If he gave me a heads up, at least I could plan something in with my time. I probably wouldn’t plan anything, but still. It’s about valuing that your partners time is equally important.
And he’s really inflexible about when he games. I mean I know I just said he could give me a heads up, but really I know that Sundays and Wednesdays are reserved for gaming. I still want it confirmed though ok? But he wouldn’t give up a Sunday or a Wednesday to come and see us. Especially if we weren’t able to see each other another day in the week.
And yet, I’ve given up a whole weekend with my son this weekend to attend a wedding with him.
Ok, so that’s possibly like comparing apples and oranges to a lot of people, I’m sacrificing my routine for a big event, whereas he’s sacrificing his to spend time with us.
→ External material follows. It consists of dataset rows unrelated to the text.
Lemma py_split_two c s : str_mem c s = true -> 2 <= length (py_split c s).
Proof.
  induction s as [|d s IH]; [done|]. simpl. intros Hm.
  destruct (ascii_eqb d c) eqn:E.
  - simpl. pose proof (py_split_not_nil c s). destruct (py_split c s); [done|simpl; lia].
  - assert (Hs : str_mem c s = true).
    { apply orb_true_iff in Hm as [Hcd|]; [|done].
      apply ascii_eqb_true in Hcd; subst. by rewrite ascii_eqb_refl in E. }
    specialize (IH Hs). destruct (py_split c s) as [|h t]; simpl in *; lia.
Qed.

(** A line the client sends passed [isValid] and has two labels or more. *)
Lemma client_step_query line d :
  client_step line = Query d -> isValid d = true /\ 2 <= length (splitInput d).
Proof.
  unfold client_step. destruct (String.eqb (py_lower line) "break"); [done|].
  destruct (isValid (py_lower line)) eqn:Hv; [|done]. intros [= <-]. split; [done|].
  apply py_split_two, has_ldl_dot. by rewrite <- isValid_spec.
Qed.

(** [C23] Every domain the client sends to the resolver passed
    [isValid] and has at least two labels: the unpacking
    [rootInput, tldInput, *_] of the resolver never fails on the client's
    queries. *)
Theorem client_queries_two_labels lines d :
  In d (client_loop lines) -> isValid d = true /\ 2 <= length (splitInput d).
Proof.
  induction lines as [|l ls IH]; [done|]. simpl.
  pose proof (client_step_query l) as Hq.
  destruct (client_step l) as [|d'|]; [done| |exact IH].
  intros [<-|Hd]; [by apply Hq|by apply IH].
Qed.
(** * chipy/analog.py: analog modules, their netlist and their eispice model

    A shallow embedding of [chipy/analog.py].  Python objects live in typed
    heaps (one per class) and are referred to by their address, so that the
    aliasing the program relies on (a signal shared by the module registry and
    by every device connected to it, and mutated later by [AddGnd] or
    [AddPower]) is kept.  Functions that mutate run in a state-and-exception
    monad; an exception does not roll the state back, as in Python.

    The digital framework ([chipy.Chipy]) and [eispice] are other code: of
    the first, the module dictionary and the current context are part of the
    state, and a run that calls into it ([AnalogSig] on a tuple or list) is
    followed up to the call and no further; of the second, a circuit is the
    calls made on it. *)

From Stdlib Require Import ZArith String Ascii List Floats Lia Bool.
From stdpp Require Import base tactics option list strings pretty.

Set Warnings "-inexact-float,-register-all".
Local Open Scope string_scope.
Local Open Scope list_scope.
Local Open Scope Z_scope.

(** ** Python values *)

(** The values the program passes around without looking inside: device
    values, signal levels, the [type] argument of the port functions, and the
    nested dictionaries [netlist] returns.  [bool] is a subclass of [int] in
    Python and is folded into [PInt]. *)
Inductive pyval : Type :=
| PNone
| PInt (z : Z)
| PFloat (f : float)
| PStr (s : string)
| PList (l : list pyval)
| PDict (d : list (string * pyval)).

(** [isinstance(v, int)] *)
Definition isinstance_int (v : pyval) : bool :=
  match v with PInt _ => true | _ => false end.

(** The integer [0] that the level attributes of a signal start at. *)
Definition zero : pyval := PInt 0.

(** [v is not None] *)
Definition is_not_None (v : pyval) : bool :=
  match v with PNone => false | _ => true end.

(** ** Python dictionaries with string keys

    Insertion ordered: iteration ([items]) follows the order in which keys
    were first set, and setting an existing key replaces its value in
    place. *)
Module PyDict.

Definition dict (V : Type) : Type := list (string * V).

Section Ops.
Context {V : Type}.

Definition empty : dict V := [].

Fixpoint get (k : string) (d : dict V) : option V :=
  match d with
  | [] => None
  | (k', v) :: d' => if String.eqb k k' then Some v else get k d'
  end.

(** [k in d] *)
Definition contains (k : string) (d : dict V) : bool :=
  match get k d with Some _ => true | None => false end.

(** [d[k] = v] *)
Fixpoint set (k : string) (v : V) (d : dict V) : dict V :=
  match d with
  | [] => [(k, v)]
  | (k', v') :: d' =>
      if String.eqb k k' then (k', v) :: d' else (k', v') :: set k v d'
  end.

Definition items (d : dict V) : list (string * V) := d.

Definition keys (d : dict V) : list string := map fst d.

End Ops.

End PyDict.

Abbreviation dict := PyDict.dict.

(** ** [str.split()]

    A name is a string of code points below 256; [isspace] is Python's
    [str.isspace] on that range. *)
Definition isspace (c : ascii) : bool :=
  let n := N_of_ascii c in
  (((9 <=? n) && (n <=? 13)) || ((28 <=? n) && (n <=? 32))
   || (n =? 133) || (n =? 160))%N.

(** [split_from word s]: [word] is the word read so far ([""] when between
    words). *)
Fixpoint split_from (word : string) (s : string) : list string :=
  match s with
  | EmptyString => match word with EmptyString => [] | _ => [word] end
  | String c s' =>
      if isspace c then
        match word with
        | EmptyString => split_from "" s'
        | _ => word :: split_from "" s'
        end
      else split_from (word ++ String c "")%string s'
  end.

Definition split (s : string) : list string := split_from "" s.

(** ** Objects *)

(** An argument of [AnalogSig]: a signal object, a tuple or list, a string, or
    anything else. *)
Inductive sigarg : Type :=
| ArgSignal (a : nat)
| ArgSeq (elems : list sigarg)
| ArgStr (s : string)
| ArgOther.

(** What a call of [AnalogSig] that this model follows returns: a signal
    object, by its address. *)
Inductive sigval : Type :=
| SigRef (a : nat).

Record ChipyAnalogSignal : Type := mkSignal {
  sig_id : Z;
  sig_name : string;
  sig_module : nat;
  sig_width : Z;
  sig_power : bool;
  sig_power_value : pyval;
  sig_ground : bool;
  sig_inport : bool;
  sig_outport : bool;
  sig_digital : bool;
  sig_high_value : pyval;
  sig_low_value : pyval;
  sig_high_threshold : pyval;
  sig_low_threshold : pyval
}.

Definition set_width (w : Z) (s : ChipyAnalogSignal) : ChipyAnalogSignal :=
  mkSignal (sig_id s) (sig_name s) (sig_module s) w (sig_power s)
    (sig_power_value s) (sig_ground s) (sig_inport s) (sig_outport s)
    (sig_digital s) (sig_high_value s) (sig_low_value s)
    (sig_high_threshold s) (sig_low_threshold s).

Definition set_power (b : bool) (s : ChipyAnalogSignal) : ChipyAnalogSignal :=
  mkSignal (sig_id s) (sig_name s) (sig_module s) (sig_width s) b
    (sig_power_value s) (sig_ground s) (sig_inport s) (sig_outport s)
    (sig_digital s) (sig_high_value s) (sig_low_value s)
    (sig_high_threshold s) (sig_low_threshold s).

Definition set_power_value (v : pyval) (s : ChipyAnalogSignal) : ChipyAnalogSignal :=
  mkSignal (sig_id s) (sig_name s) (sig_module s) (sig_width s) (sig_power s)
    v (sig_ground s) (sig_inport s) (sig_outport s)
    (sig_digital s) (sig_high_value s) (sig_low_value s)
    (sig_high_threshold s) (sig_low_threshold s).

Definition set_ground (b : bool) (s : ChipyAnalogSignal) : ChipyAnalogSignal :=
  mkSignal (sig_id s) (sig_name s) (sig_module s) (sig_width s) (sig_power s)
    (sig_power_value s) b (sig_inport s) (sig_outport s)
    (sig_digital s) (sig_high_value s) (sig_low_value s)
    (sig_high_threshold s) (sig_low_threshold s).

Definition set_inport (b : bool) (s : ChipyAnalogSignal) : ChipyAnalogSignal :=
  mkSignal (sig_id s) (sig_name s) (sig_module s) (sig_width s) (sig_power s)
    (sig_power_value s) (sig_ground s) b (sig_outport s)
    (sig_digital s) (sig_high_value s) (sig_low_value s)
    (sig_high_threshold s) (sig_low_threshold s).

Definition set_outport (b : bool) (s : ChipyAnalogSignal) : ChipyAnalogSignal :=
  mkSignal (sig_id s) (sig_name s) (sig_module s) (sig_width s) (sig_power s)
    (sig_power_value s) (sig_ground s) (sig_inport s) b
    (sig_digital s) (sig_high_value s) (sig_low_value s)
    (sig_high_threshold s) (sig_low_threshold s).

Definition set_digital (b : bool) (s : ChipyAnalogSignal) : ChipyAnalogSignal :=
  mkSignal (sig_id s) (sig_name s) (sig_module s) (sig_width s) (sig_power s)
    (sig_power_value s) (sig_ground s) (sig_inport s) (sig_outport s)
    b (sig_high_value s) (sig_low_value s)
    (sig_high_threshold s) (sig_low_threshold s).

Definition set_high_value (v : pyval) (s : ChipyAnalogSignal) : ChipyAnalogSignal :=
  mkSignal (sig_id s) (sig_name s) (sig_module s) (sig_width s) (sig_power s)
    (sig_power_value s) (sig_ground s) (sig_inport s) (sig_outport s)
    (sig_digital s) v (sig_low_value s)
    (sig_high_threshold s) (sig_low_threshold s).

Definition set_low_value (v : pyval) (s : ChipyAnalogSignal) : ChipyAnalogSignal :=
  mkSignal (sig_id s) (sig_name s) (sig_module s) (sig_width s) (sig_power s)
    (sig_power_value s) (sig_ground s) (sig_inport s) (sig_outport s)
    (sig_digital s) (sig_high_value s) v
    (sig_high_threshold s) (sig_low_threshold s).

(** The concrete device classes and their class attributes. *)
Inductive passive_class : Type :=
| ChipyResistor | ChipyCapacitor | ChipyVoltageSource.

Inductive device_class : Type :=
| ChipyPassive (p : passive_class)
| ChipyTransistor.

Definition RefDes (cls : device_class) : string :=
  match cls with
  | ChipyPassive ChipyResistor => "R"
  | ChipyPassive ChipyCapacitor => "C"
  | ChipyTransistor => "Q"
  | ChipyPassive ChipyVoltageSource => "V"
  end.

Definition Skin (cls : device_class) : option string :=
  match cls with
  | ChipyPassive ChipyResistor => Some "resistor"
  | ChipyPassive ChipyCapacitor => Some "capacitor"
  | ChipyTransistor => Some "transistor-npn"
  | ChipyPassive ChipyVoltageSource => None
  end.

#[global] Instance passive_class_eq_dec : EqDecision passive_class.
Proof. solve_decision. Defined.

#[global] Instance device_class_eq_dec : EqDecision device_class.
Proof. solve_decision. Defined.

(** A device object.  An attribute the constructor has not assigned yet is
    [None]; [dev_value] starts at the class default [' ']. *)
Record ChipyDevice : Type := mkDevice {
  dev_class : device_class;
  dev_name : string;
  dev_module : nat;
  dev_sig1 : option sigval;
  dev_sig2 : option sigval;
  dev_value : pyval;
  dev_c : option sigval;
  dev_b : option sigval;
  dev_e : option sigval;
  dev_substrate : option sigval;
  dev_model : option (dict pyval)
}.

Definition set_sig1 (x : sigval) (d : ChipyDevice) : ChipyDevice :=
  mkDevice (dev_class d) (dev_name d) (dev_module d) (Some x) (dev_sig2 d)
    (dev_value d) (dev_c d) (dev_b d) (dev_e d) (dev_substrate d) (dev_model d).

Definition set_sig2 (x : sigval) (d : ChipyDevice) : ChipyDevice :=
  mkDevice (dev_class d) (dev_name d) (dev_module d) (dev_sig1 d) (Some x)
    (dev_value d) (dev_c d) (dev_b d) (dev_e d) (dev_substrate d) (dev_model d).

Definition set_value (v : pyval) (d : ChipyDevice) : ChipyDevice :=
  mkDevice (dev_class d) (dev_name d) (dev_module d) (dev_sig1 d) (dev_sig2 d)
    v (dev_c d) (dev_b d) (dev_e d) (dev_substrate d) (dev_model d).

Definition set_c (x : sigval) (d : ChipyDevice) : ChipyDevice :=
  mkDevice (dev_class d) (dev_name d) (dev_module d) (dev_sig1 d) (dev_sig2 d)
    (dev_value d) (Some x) (dev_b d) (dev_e d) (dev_substrate d) (dev_model d).

Definition set_b (x : sigval) (d : ChipyDevice) : ChipyDevice :=
  mkDevice (dev_class d) (dev_name d) (dev_module d) (dev_sig1 d) (dev_sig2 d)
    (dev_value d) (dev_c d) (Some x) (dev_e d) (dev_substrate d) (dev_model d).

Definition set_e (x : sigval) (d : ChipyDevice) : ChipyDevice :=
  mkDevice (dev_class d) (dev_name d) (dev_module d) (dev_sig1 d) (dev_sig2 d)
    (dev_value d) (dev_c d) (dev_b d) (Some x) (dev_substrate d) (dev_model d).

Definition set_substrate (x : sigval) (d : ChipyDevice) : ChipyDevice :=
  mkDevice (dev_class d) (dev_name d) (dev_module d) (dev_sig1 d) (dev_sig2 d)
    (dev_value d) (dev_c d) (dev_b d) (dev_e d) (Some x) (dev_model d).

Definition set_model (x : dict pyval) (d : ChipyDevice) : ChipyDevice :=
  mkDevice (dev_class d) (dev_name d) (dev_module d) (dev_sig1 d) (dev_sig2 d)
    (dev_value d) (dev_c d) (dev_b d) (dev_e d) (dev_substrate d) (Some x).

(** A module object: its two registries map a name to the address of the
    signal or device registered under it. *)
Record ChipyAnalogModule : Type := mkModule {
  mod_name : string;
  signals : dict nat;
  devices : dict nat
}.

(** A value of [chipy.ChipyModulesDict]: an analog module of this file, or a
    module of the digital framework that shares the dictionary. *)
Inductive module_entry : Type :=
| AnalogModule (a : nat)
| DigitalModule.

(** ** Program state

    The process-global registry and context of [chipy.Chipy], the class-level
    counters, and the three heaps.  An address is an index into its heap;
    allocation appends. *)
Record state : Type := mkState {
  ChipyModulesDict : dict module_entry;
  ChipyCurrentContext : option nat;
  SigId : Z;
  IdCount : device_class -> Z;
  module_heap : list ChipyAnalogModule;
  signal_heap : list ChipyAnalogSignal;
  device_heap : list ChipyDevice
}.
But if I haven’t already said… Quality Time is my love language.
But come to think of it, I flex quite a bit for GG. I have come to learn this through previous relationships, that being so static and set in my ways and my routine is a detriment. So I have been a lot less rigid. And now I look back over our time together and that isn’t reciprocated either.
Not seen GG since Saturday.
Not had a single text message or phone call to tell me he misses me.
Or a message to say that he can’t wait to see me tomorrow.
Or a message to say that the week is dragging on.
He didn’t seem to be bothered about the social media outage on Monday, I didn’t hear from him until I sent him an actual text message around 9pm; a photo of my new nails and a message to say my messages aren’t delivering on WhatsApp. He replied I know yeah, it’s all down, Facebook and Instagram. So he knew it was down and didn’t even try to get in touch. It’s like he hadn’t even thought that texting was possible outside of WhatsApp.
Because he was too effing busy playing his game.
Why is it that when you ask men for reassurance, they give you the exact opposite and just leave you the fuck alone?